ACTION ITEM
The answer is to be an exact copy of the lines below running from the line with "Local Open Scope Z_scope." down to the line with "((nat_of_ascii lo <=?", both ends included, and nothing more.

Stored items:
(** [createElement]: the element built for [items[index]], [None] for an index
    out of bounds.  The listeners it registers are [dblclick] and [mousedown]
    below, closed over [file]. *)
Definition createElement (g : ImageGrid) (index : Z) : option AssetElement.t :=
  if in_bounds g index then
    file ← item_at (items g) index;
    Some (AssetElement.mk (MediaInfo.id file) (MediaInfo.file_name file)
            (bool_decide (MediaInfo.file_type file = video))
            (bool_decide (MediaInfo.id file ∈ Selected.selected (selected g))))
  else None.

Definition removeElement (g : ImageGrid) (index : Z) : ImageGrid :=
  let g := record_call (Removed index) g in
  if in_bounds g index then
    match item_at (items g) index with
    | Some file => set_itemsNode (remove_first (MediaInfo.id file) (itemsNode g)) g
    | None => g
    end
  else g.

(** Loop body [const element = this.createElement (i);
    if (element) items.appendChild (element)]. *)
Definition appendElement (g : ImageGrid) (index : Z) : ImageGrid :=
  let g := record_call (Appended index) g in
  match createElement g index with
  | Some element => set_itemsNode (itemsNode g ++ [element]) g
  | None => g
  end.

(** Loop body [const element = this.createElement (i);
    if (element) items.prepend (element)]. *)
Definition prependElement (g : ImageGrid) (index : Z) : ImageGrid :=
  let g := record_call (Prepended index) g in
  match createElement g index with
  | Some element => set_itemsNode (element :: itemsNode g) g
  | None => g
  end.
(** The loop over an order without repetition: it ends normally when the
    recipients' queues are open, and has then offered the message to
    exactly the clients of the order other than the sender. *)
Lemma broadcast_range_spec order sender msg cs :
  NoDup order →
  Forall (λ c, Some c = sender ∨ queue_open cs c) order →
  ∃ cs', broadcast_range order sender msg cs = Some cs' ∧
    ∀ c, cs' !! c =
         if decide (c ∈ order ∧ Some c ≠ sender)
         then offered msg <$> cs !! c else cs !! c.
Proof.
  revert cs. induction order as [|c0 order IH]; intros cs Hnd Hopen.
  - exists cs. split; [done|]. intros c. rewrite decide_False; [done|].
    intros [H _]. by apply not_elem_of_nil in H.
  - apply NoDup_cons in Hnd as [Hc0 Hnd].
    apply Forall_cons in Hopen as [Hopen0 Hopen]. simpl.
    destruct (decide (Some c0 = sender)) as [Heq|Hne].
    + subst sender. rewrite broadcast_body_sender. simpl.
      destruct (IH cs Hnd Hopen) as (cs' & -> & Hcs'). exists cs'. split; [done|].
      intros c. rewrite Hcs'. destruct (decide (c = c0)) as [->|Hcc].
      * rewrite !decide_False; [done | intros [_ ?]; done | intros [_ ?]; done].
      * apply decide_ext. rewrite elem_of_cons. naive_solver.
    + destruct Hopen0 as [?|Hq]; [done|]. unfold queue_open in Hq.
      destruct (cs !! c0) as [cl|] eqn:Hcl; [|done].
      rewrite (broadcast_body_other _ _ _ _ cl) by done. simpl.
      destruct (IH (<[c0 := offered msg cl]> cs) Hnd) as (cs' & -> & Hcs').
      { eapply Forall_impl; [exact Hopen|]. intros c [?|Hqc]; [by left|right].
        unfold queue_open in *. destruct (decide (c = c0)) as [->|Hcc].
        - rewrite lookup_insert_eq. simpl. by rewrite enqueue_closed.
        - by rewrite lookup_insert_ne. }
      exists cs'. split; [done|]. intros c. rewrite Hcs'.
      destruct (decide (c = c0)) as [->|Hcc].
      * rewrite decide_False by (intros [? _]; done).
        rewrite decide_True by (split; [left|]; done).
        by rewrite lookup_insert_eq, Hcl.
      * rewrite lookup_insert_ne by done.
        apply decide_ext. rewrite elem_of_cons. naive_solver.
Qed.

Lemma broadcast_range_members r order sender msg cs :
  order ≡ₚ members r →
  queues_open r sender cs →
  ∃ cs', broadcast_range order sender msg cs = Some cs' ∧
    ∀ c, cs' !! c =
         if decide (is_member c r ∧ Some c ≠ sender)
         then offered msg <$> cs !! c else cs !! c.
Proof.
  intros Hperm Hopen.
  destruct (broadcast_range_spec order sender msg cs) as (cs' & Hrun & Hcs').
  - rewrite Hperm. apply NoDup_members.
  - unfold queues_open in Hopen. by rewrite Hperm.
  - exists cs'. split; [done|]. intros c. rewrite Hcs'.
    apply decide_ext. by rewrite Hperm, elem_of_members.
Qed.

Lemma offered_outcome msg cl : offer_outcome msg cl (offered msg cl).
Proof.
  unfold offer_outcome, offered, enqueue.
  case_decide; cbn; split_and!; intros; try done; lia.
Qed.

(** C1.  [Room.broadcast(sender, msg)], whatever order the map yields its
    keys in, returns normally when the recipients' queues are open, and
    then [msg] has been offered to the queue of every member other than
    [sender]: the queue of such a member has [msg] at its end when it had
    room, and is as it was when it was full, and nothing else of the
    member has changed.  The sender and every client outside the room are
    left as they were; with a nil sender every member has been offered
    [msg]. *)
Theorem broadcast_offers_to_every_member_but_sender
    (r : Room) (sender : option client_ptr) (msg : string)
    (cs : gmap client_ptr Client) (order : list client_ptr) :
  order ≡ₚ members r →
  queues_open r sender cs →
  ∃ cs', broadcast_range order sender msg cs = Some cs' ∧
    (∀ c, is_member c r → Some c ≠ sender →
          ∃ cl cl', cs !! c = Some cl ∧ cs' !! c = Some cl' ∧
                    offer_outcome msg cl cl') ∧
    (∀ c, sender = Some c → cs' !! c = cs !! c) ∧
    (∀ c, ¬ is_member c r → cs' !! c = cs !! c) ∧
    (sender = None →
     ∀ c, is_member c r →
          ∃ cl cl', cs !! c = Some cl ∧ cs' !! c = Some cl' ∧
                    offer_outcome msg cl cl').
Proof.
  intros Hperm Hopen.
  destruct (broadcast_range_members r order sender msg cs Hperm Hopen)
    as (cs' & Hrun & Hcs').
  assert (Hrecv : ∀ c, is_member c r → Some c ≠ sender →
            ∃ cl cl', cs !! c = Some cl ∧ cs' !! c = Some cl' ∧
                      offer_outcome msg cl cl').
  { intros c Hm Hne. rewrite Hcs', decide_True by done.
    unfold queues_open in Hopen. rewrite Forall_forall in Hopen.
    destruct (Hopen c) as [?|Hq]; [by apply elem_of_members | done |].
    unfold queue_open in Hq. destruct (cs !! c) as [cl|]; [|done].
    exists cl, (offered msg cl). split; [done|]. split; [done|].
    apply offered_outcome. }
  exists cs'. split; [done|]. split; [done|]. split; [|split].
  - intros c ->. rewrite Hcs', decide_False; [done|]. intros [_ ?]. done.
  - intros c Hn. rewrite Hcs', decide_False; [done|]. intros [? _]. done.
  - intros -> c Hm. by apply Hrecv.
Qed.
Lemma Atoi_spec (s : string) (n : Z) :
  strconv.Atoi s = Some n <-> base10 s n.
Proof.
  unfold base10. split.
  - destruct s as [|c r]; [discriminate|]. unfold strconv.Atoi.
    destruct (Ascii.eqb c "-") eqn:Eminus; simpl orb; cbv iota.
    { apply Ascii.eqb_eq in Eminus. subst c.
      destruct r as [|c' r']; [discriminate|].
      destruct (strconv.digits (String c' r') 0) as [un|] eqn:E; [|discriminate].
      destruct (_ && _) eqn:Erange; [|discriminate]. intros [= <-].
      apply digits_spec in E as (ds & Hall & Hr & ->).
      apply andb_true_iff in Erange as [Hlo Hhi]. apply Z.leb_le in Hlo, Hhi.
      exists "-", ds. repeat split; auto.
      - intros ->. discriminate.
      - now rewrite Hr. }
    destruct (Ascii.eqb c "+") eqn:Eplus; cbv iota.
    { apply Ascii.eqb_eq in Eplus. subst c.
      destruct r as [|c' r']; [discriminate|].
      destruct (strconv.digits (String c' r') 0) as [un|] eqn:E; [|discriminate].
      destruct (_ && _) eqn:Erange; [|discriminate]. intros [= <-].
      apply digits_spec in E as (ds & Hall & Hr & ->).
      apply andb_true_iff in Erange as [Hlo Hhi]. apply Z.leb_le in Hlo, Hhi.
      exists "+", ds. repeat split; auto.
      - intros ->. discriminate.
      - now rewrite Hr. }
    destruct (strconv.digits (String c r) 0) as [un|] eqn:E; [|discriminate].
    destruct (_ && _) eqn:Erange; [|discriminate]. intros [= <-].
    apply digits_spec in E as (ds & Hall & Hr & ->).
    apply andb_true_iff in Erange as [Hlo Hhi]. apply Z.leb_le in Hlo, Hhi.
    exists "", ds. repeat split; auto.
    intros ->. discriminate.
  - intros (sign & ds & Hsign & Hne & Hall & -> & Hn & Hrange).
    destruct ds as [|d ds]; [congruence|].
    inversion Hall as [|? ? Hd Hrest]; subst x l.
    assert (Hdigits : strconv.digits (numeral (d :: ds)) 0
                      = Some (foldl (fun a x => a * 10 + x)%Z 0%Z (d :: ds))).
    { apply digits_spec. now exists (d :: ds). }
    destruct (digitChar_not_sign d Hd) as [Hnm Hnp].
    set (n' := n) in *.
    assert (Hbody : forall neg : bool,
               (if neg then - valueOf (d :: ds) else valueOf (d :: ds))%Z = n' ->
               match numeral (d :: ds) with
               | "" => None
               | _ =>
                   match strconv.digits (numeral (d :: ds)) 0 with
                   | None => None
                   | Some un =>
                       let n := if neg then (- un)%Z else un in
                       if ((strconv.minInt <=? n) && (n <=? strconv.maxInt))%Z
                       then Some n else None
                   end
               end = Some n').
    { intros neg Hneg. rewrite Hdigits. fold (valueOf (d :: ds)).
      cbv zeta. rewrite Hneg.
      replace ((strconv.minInt <=? n')%Z && (n' <=? strconv.maxInt)%Z) with true
        by (symmetry; apply andb_true_iff; split; apply Z.leb_le; lia).
      reflexivity. }
    destruct Hsign as [-> | [-> | ->]].
    + change ("" +:+ numeral (d :: ds)) with (String (digitChar d) (numeral ds)).
      rewrite Atoi_cons, Hnm, Hnp. apply (Hbody false). now rewrite Hn.
    + change ("+" +:+ numeral (d :: ds)) with (String "+" (numeral (d :: ds))).
      rewrite Atoi_cons. apply (Hbody false). now rewrite Hn.
    + change ("-" +:+ numeral (d :: ds)) with (String "-" (numeral (d :: ds))).
      rewrite Atoi_cons. apply (Hbody true). now rewrite Hn.
Qed.

Example Atoi_NULL : strconv.Atoi "NULL" = None.
Proof. reflexivity. Qed.

Example Atoi_42 : strconv.Atoi "-42" = Some (-42)%Z.
Proof. reflexivity. Qed.

Example Atoi_zip : strconv.Atoi "00501" = Some 501%Z.
Proof. reflexivity. Qed.

Example Atoi_out_of_range : strconv.Atoi "9223372036854775808" = None.
Proof. reflexivity. Qed.

Lemma cellValue_int (cell : string) (n : Z) :
  base10 cell n -> cellValue cell = AnyInt n.
Proof.
  intros H. apply Atoi_spec in H. unfold cellValue. now rewrite H.
Qed.

Lemma cellValue_string (cell : string) :
  (forall n, ~ base10 cell n) -> cellValue cell = AnyString cell.
Proof.
  intros H. unfold cellValue.
  destruct (strconv.Atoi cell) as [n|] eqn:E; [|reflexivity].
  apply Atoi_spec in E. now destruct (H n).
Qed.

(** ** The CSV loop *)

Lemma csvRow_zip (headers : list string) :
  forall (record : list string) (i : nat) (row : Record_),
    List.length headers + i <= List.length record ->
    csvRow headers record i row =
      Return (foldl (fun row '(header, cell) => <[header := cellValue cell]> row) row
                    (zip headers (drop i record))).
Proof.
  induction headers as [|header headers IH]; intros record i row Hlen.
  - reflexivity.
  - simpl in Hlen. simpl csvRow. unfold elemAt.
    destruct (record !! i) as [cell|] eqn:E.
    2:{ apply lookup_ge_None in E. lia. }
    change (Return cell ≫= ?k) with (k cell). cbv beta.
    rewrite IH by lia.
    now rewrite (drop_S record cell i E).
Qed.

Lemma csvRow_rowOf (headers record : list string) :
  List.length headers <= List.length record ->
  csvRow headers record 0 ∅ = Return (rowOf headers record).
Proof.
  intros Hlen. rewrite csvRow_zip by lia. reflexivity.
Qed.

(** A record that is shorter than the header line stops the loop with an
    index out of range. *)
Lemma csvRow_short (headers : list string) :
  forall (record : list string) (i : nat) (row : Record_),
    List.length record < List.length headers + i ->
    i <= List.length record ->
    csvRow headers record i row =
      Panics (IndexOutOfRange (List.length record) (List.length record)).
Proof.
  induction headers as [|header headers IH]; intros record i row Hlen Hi.
  - simpl in Hlen. lia.
  - simpl in Hlen. simpl csvRow. unfold elemAt.
    destruct (record !! i) as [cell|] eqn:E.
    + change (Return cell ≫= ?k) with (k cell). cbv beta.
      apply lookup_lt_Some in E. apply IH; lia.
    + apply lookup_ge_None in E.
      replace i with (List.length record) by lia. reflexivity.
Qed.
(** * QuantumLibraries / qdk-chemistry: geometry model, XYZ codec and
      solver input decks

    A shallow embedding of

      - [qdk_chemistry/geometry/geometry.py]  ([Element], [Geometry],
        [XYZ_PATTERN], [from_xyz], [to_xyz]),
      - [qdk_chemistry/geometry/xyz.py]       ([element_to_xyz],
        [coordinates_to_xyz]),
      - [qdk_chemistry/solvers/nwchem.py]     ([NW_CHEM_TEMPLATE],
        [create_input_deck]),
      - [qdk_chemistry/solvers/openmolcas.py] ([format_geometry]),

    followed by the properties of the specification that concern them.

    Python text is modelled by [string] restricted to ASCII; Python [int] by
    [Z]; Python [float] by an explicit IEEE-754 binary64 value with the
    correctly rounded conversions from and to decimal text that CPython
    implements; raising an exception by the [Raise] constructor of [result]. *)

From Stdlib Require Import ZArith List String Ascii Bool Lia DecimalString.
Import ListNotations.

Local Open Scope string_scope.
Local Open Scope Z_scope.

(** ** Exceptions *)

Inductive exn : Type :=
| ValueError
| KeyError
| TypeError
| AttributeError (attr : string).

Inductive result (A : Type) : Type :=
| Ok (a : A)
| Raise (e : exn).
Arguments Ok {A} a.
Arguments Raise {A} e.

Definition bind {A B : Type} (r : result A) (k : A -> result B) : result B :=
  match r with
  | Ok a => k a
  | Raise e => Raise e
  end.

Notation "x <- r ;; k" := (bind r (fun x => k))
  (at level 61, r at next level, right associativity).

Fixpoint mapM {A B : Type} (f : A -> result B) (l : list A) : result (list B) :=
  match l with
  | [] => Ok []
  | a :: l' => b <- f a ;; bs <- mapM f l' ;; Ok (b :: bs)
  end.

(** ** Text helpers *)

Definition chr (c : ascii) : string := String c EmptyString.

Definition newline : ascii := Ascii.ascii_of_nat 10.
Definition nl : string := chr newline.

(** [sep.join(parts)] *)
Definition join (sep : string) (parts : list string) : string :=
  String.concat sep parts.

Fixpoint repeat_char (c : ascii) (n : nat) : string :=
  match n with
  | O => ""
  | S n' => String c (repeat_char c n')
  end.

Definition in_range (lo hi c : ascii) : bool :=
  ((nat_of_ascii lo <=? nat_of_ascii c)%nat && (nat_of_ascii c <=? nat_of_ascii hi)%nat)%bool.

Definition is_digit (c : ascii) : bool := in_range "0" "9" c.

(** ** Python [int] rendering: [str(n)] *)

Definition str_int (n : Z) : string := NilZero.string_of_int (Z.to_int n).

(** ** Python [float]: IEEE-754 binary64

    [FFinite neg m e] denotes [(-1)^neg * m * 2^e]; a value produced by the
    functions below is canonical: [2^52 <= m < 2^53] with
    [-1074 <= e <= 971], or [m < 2^52] with [e = -1074]. *)

Inductive float : Type :=
| FZero (neg : bool)
| FInf (neg : bool)
| FNaN
| FFinite (neg : bool) (m : positive) (e : Z).

Definition float_eqb (x y : float) : bool :=
  match x, y with
  | FZero a, FZero b => Bool.eqb a b
  | FInf a, FInf b => Bool.eqb a b
  | FNaN, FNaN => true
  | FFinite a m e, FFinite b m' e' => Bool.eqb a b && Pos.eqb m m' && Z.eqb e e'
  | _, _ => false
  end.

(** Round the positive rational [p / q] to the nearest binary64, ties to
    even; overflow gives an infinity, underflow a zero. *)
Definition round_ratio (neg : bool) (p q : positive) : float :=
  let e0 := Z.log2 (Zpos p) - Z.log2 (Zpos q) - 52 in
  let m0 := if 0 <=? e0 then Zpos p / (Zpos q * 2 ^ e0)
            else (Zpos p * 2 ^ (- e0)) / Zpos q in
  let e1 := if m0 <? 2 ^ 52 then e0 - 1 else e0 in
  let e := Z.max e1 (-1074) in
  let num := if 0 <=? e then Zpos p else Zpos p * 2 ^ (- e) in
  let den := if 0 <=? e then Zpos q * 2 ^ e else Zpos q in
  let m := num / den in
  let r := num mod den in
  let m' := match 2 * r ?= den with
            | Gt => m + 1
            | Eq => if Z.odd m then m + 1 else m
            | Lt => m
            end in
  let '(m'', e') := if m' =? 2 ^ 53 then (2 ^ 52, e + 1) else (m', e) in
  if 971 <? e' then FInf neg
  else match m'' with
       | Zpos mm => FFinite neg mm e'
       | _ => FZero neg
       end.

(** The binary64 nearest to [d * 10^x], for an integer [d >= 0]. *)
Definition float_of_decimal (neg : bool) (d x : Z) : float :=
  match d with
  | Zpos p =>
      if 0 <=? x then round_ratio neg (p * Z.to_pos (10 ^ x)) 1
      else round_ratio neg p (Z.to_pos (10 ^ (- x)))
  | _ => FZero neg
  end.

(** *** [float(s)] for a string [s]

    The accepted literals are an optional sign followed by [inf],
    [infinity], [nan], or by decimal digits with an optional point and an
    optional exponent; anything else raises [ValueError].  (Surrounding
    white space, digit-group underscores and the upper-case spellings, which
    CPython also accepts, are left out of the model; no string matched by
    [FLOAT_PATTERN] contains them.) *)

Definition digit_val (c : ascii) : Z := Z.of_nat (nat_of_ascii c) - 48.

(** Reads a maximal run of decimal digits: the value accumulated onto [acc],
    the number of digits read added to [cnt], and the unread text. *)
Fixpoint read_digits (acc cnt : Z) (s : string) : Z * Z * string :=
  match s with
  | String c s' =>
      if is_digit c then read_digits (10 * acc + digit_val c) (cnt + 1) s'
      else (acc, cnt, s)
  | EmptyString => (acc, cnt, s)
  end.

Definition read_sign (s : string) : bool * string :=
  match s with
  | String "-" t => (true, t)
  | String "+" t => (false, t)
  | _ => (false, s)
  end.

Definition read_exponent (s : string) : result Z :=
  let '(neg, s1) := read_sign s in
  let '(v, n, rest) := read_digits 0 0 s1 in
  if (n =? 0) || negb (rest =? "")%string then Raise ValueError
  else Ok (if neg then - v else v).

(** The literal after its sign. *)
Definition float_of_unsigned (neg : bool) (s1 : string) : result float :=
  if ((s1 =? "inf") || (s1 =? "infinity"))%string then Ok (FInf neg)
  else if (s1 =? "nan")%string then Ok FNaN
  else
    let '(ip, ni, s2) := read_digits 0 0 s1 in
    let '(d, nf, s3) := match s2 with
                        | String "." t => read_digits ip 0 t
                        | _ => (ip, 0, s2)
                        end in
    if ni + nf =? 0 then Raise ValueError
    else match s3 with
         | EmptyString => Ok (float_of_decimal neg d (- nf))
         | String c t =>
             if (Ascii.eqb c "e" || Ascii.eqb c "E")%bool
             then ex <- read_exponent t ;; Ok (float_of_decimal neg d (ex - nf))
             else Raise ValueError
         end.

Definition float_of_string (s : string) : result float :=
  let '(neg, s1) := read_sign s in float_of_unsigned neg s1.

(** *** [repr(x)] / [str(x)] / [f"{x}"] for a float [x]

    CPython prints the shortest decimal digit string that reads back as [x]
    (the closest to [x] among the shortest), in fixed notation when the
    decimal point position [decpt] satisfies [-4 < decpt <= 16] and in
    exponent notation otherwise. *)

(** Compares [P / Q] with [10^k]. *)
Definition cmp_pow10 (P Q k : Z) : comparison :=
  if 0 <=? k then P ?= Q * 10 ^ k else P * 10 ^ (- k) ?= Q.

Fixpoint adjust_log10 (fuel : nat) (P Q k : Z) : Z :=
  match fuel with
  | O => k
  | S f =>
      match cmp_pow10 P Q k with
      | Lt => adjust_log10 f P Q (k - 1)
      | _ => match cmp_pow10 P Q (k + 1) with
             | Lt => k
             | _ => adjust_log10 f P Q (k + 1)
             end
      end
  end.

(** [floor (log10 (P / Q))] for [P, Q > 0]. *)
Definition floor_log10 (P Q : Z) : Z :=
  adjust_log10 8 P Q (((Z.log2 P - Z.log2 Q) * 30103) / 100000).

(** [floor ((P / Q) / 10^x)] *)
Definition floor_scaled (P Q x : Z) : Z :=
  if 0 <=? x then P / (Q * 10 ^ x) else (P * 10 ^ (- x)) / Q.

(** [(P / Q) / 10^x] rounded to the nearest integer, ties to even. *)
Definition nearest_scaled (P Q x : Z) : Z :=
  let lo := floor_scaled P Q x in
  let c := if 0 <=? x then 2 * P ?= (2 * lo + 1) * (Q * 10 ^ x)
           else 2 * (P * 10 ^ (- x)) ?= (2 * lo + 1) * Q in
  match c with
  | Lt => lo
  | Gt => lo + 1
  | Eq => if Z.even lo then lo else lo + 1
  end.

Definition ratio_of (m : positive) (e : Z) : Z * Z :=
  if 0 <=? e then (Zpos m * 2 ^ e, 1) else (Zpos m, 2 ^ (- e)).

Definition reads_back (neg : bool) (m : positive) (e d x : Z) : bool :=
  float_eqb (float_of_decimal neg d x) (FFinite neg m e).

(** An [n]-digit decimal [d * 10^x] that reads back as the float, the
    nearest one first. *)
Definition candidate (neg : bool) (m : positive) (e k n : Z) : option (Z * Z) :=
  let '(P, Q) := ratio_of m e in
  let x := k - n + 1 in
  let lo := floor_scaled P Q x in
  let near := nearest_scaled P Q x in
  let far := if near =? lo then lo + 1 else lo in
  if reads_back neg m e near x then Some (near, x)
  else if reads_back neg m e far x then Some (far, x)
  else None.

Fixpoint shortest (fuel : nat) (neg : bool) (m : positive) (e k n : Z) : Z * Z :=
  match candidate neg m e k n with
  | Some r => r
  | None =>
      match fuel with
      | O => let '(P, Q) := ratio_of m e in (nearest_scaled P Q (k - n + 1), k - n + 1)
      | S f => shortest f neg m e k (n + 1)
      end
  end.

Fixpoint strip_zeros (fuel : nat) (d x : Z) : Z * Z :=
  match fuel with
  | O => (d, x)
  | S f => if (d mod 10 =? 0) && negb (d =? 0) then strip_zeros f (d / 10) (x + 1) else (d, x)
  end.

Definition pad2 (s : string) : string :=
  if (String.length s <? 2)%nat then "0" ++ s else s.

Definition exp_suffix (ex : Z) : string :=
  "e" ++ (if ex <? 0 then "-" else "+") ++ pad2 (str_int (Z.abs ex)).

Definition zeros (n : Z) : string := repeat_char "0" (Z.to_nat n).

(** Lays out the digit string [ds], denoting [0.ds * 10^decpt], as [repr]
    does. *)
Definition repr_digits (ds : string) (decpt : Z) : string :=
  let n := Z.of_nat (String.length ds) in
  if (decpt <? -3) || (16 <? decpt) then
    match ds with
    | String c rest =>
        chr c ++ (if (rest =? "")%string then "" else "." ++ rest) ++ exp_suffix (decpt - 1)
    | EmptyString => ""
    end
  else if decpt <=? 0 then "0." ++ zeros (- decpt) ++ ds
  else if n <=? decpt then ds ++ zeros (decpt - n) ++ ".0"
  else substring 0 (Z.to_nat decpt) ds ++ "." ++
       substring (Z.to_nat decpt) (Z.to_nat (n - decpt)) ds.

Definition float_repr (x : float) : string :=
  match x with
  | FNaN => "nan"
  | FInf false => "inf"
  | FInf true => "-inf"
  | FZero false => "0.0"
  | FZero true => "-0.0"
  | FFinite neg m e =>
      let '(P, Q) := ratio_of m e in
      let k := floor_log10 P Q in
      let '(d0, x0) := shortest 16 neg m e k 1 in
      let '(d, x) := strip_zeros 20 d0 x0 in
      let ds := str_int d in
      (if neg then "-" else "") ++ repr_digits ds (Z.of_nat (String.length ds) + x)
  end.

(** *** [format(x, ".1e")]: two significant digits, exponent notation *)

Definition float_format_e1 (x : float) : string :=
  match x with
  | FNaN => "nan"
  | FInf false => "inf"
  | FInf true => "-inf"
  | FZero false => "0.0e+00"
  | FZero true => "-0.0e+00"
  | FFinite neg m e =>
      let '(P, Q) := ratio_of m e in
      let k := floor_log10 P Q in
      let d0 := nearest_scaled P Q (k - 1) in
      let '(d, k') := if d0 =? 100 then (10, k + 1) else (d0, k) in
      (if neg then "-" else "") ++
      str_int (d / 10) ++ "." ++ str_int (d mod 10) ++ exp_suffix k'
  end.

(** ** Regular expressions: the fragment of [re] used by [XYZ_PATTERN]

    A backtracking matcher in the list-of-successes style: [matches r s]
    lists, in the order in which Python's engine would try them, the ways in
    which [r] matches a prefix of [s]; each is the text consumed, the text of
    the capture groups in order of their opening parenthesis, and the text
    left.  Quantifiers are greedy and apply to character classes only. *)

Module Re.

(** A character class is a list of inclusive ranges. *)
Definition cls : Type := list (ascii * ascii).

Definition in_cls (k : cls) (c : ascii) : bool :=
  existsb (fun r => in_range (fst r) (snd r) c) k.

RESPONSE TO THIS TASK
Local Open Scope Z_scope.

(** ** Exceptions *)

Inductive exn : Type :=
| ValueError
| KeyError
| TypeError
| AttributeError (attr : string).

Inductive result (A : Type) : Type :=
| Ok (a : A)
| Raise (e : exn).
Arguments Ok {A} a.
Arguments Raise {A} e.

Definition bind {A B : Type} (r : result A) (k : A -> result B) : result B :=
  match r with
  | Ok a => k a
  | Raise e => Raise e
  end.

Notation "x <- r ;; k" := (bind r (fun x => k))
  (at level 61, r at next level, right associativity).

Fixpoint mapM {A B : Type} (f : A -> result B) (l : list A) : result (list B) :=
  match l with
  | [] => Ok []
  | a :: l' => b <- f a ;; bs <- mapM f l' ;; Ok (b :: bs)
  end.

(** ** Text helpers *)

Definition chr (c : ascii) : string := String c EmptyString.

Definition newline : ascii := Ascii.ascii_of_nat 10.
Definition nl : string := chr newline.

(** [sep.join(parts)] *)
Definition join (sep : string) (parts : list string) : string :=
  String.concat sep parts.

Fixpoint repeat_char (c : ascii) (n : nat) : string :=
  match n with
  | O => ""
  | S n' => String c (repeat_char c n')
  end.

Definition in_range (lo hi c : ascii) : bool :=
  ((nat_of_ascii lo <=? nat_of_ascii c)%nat && (nat_of_ascii c <=? nat_of_ascii hi)%nat)%bool.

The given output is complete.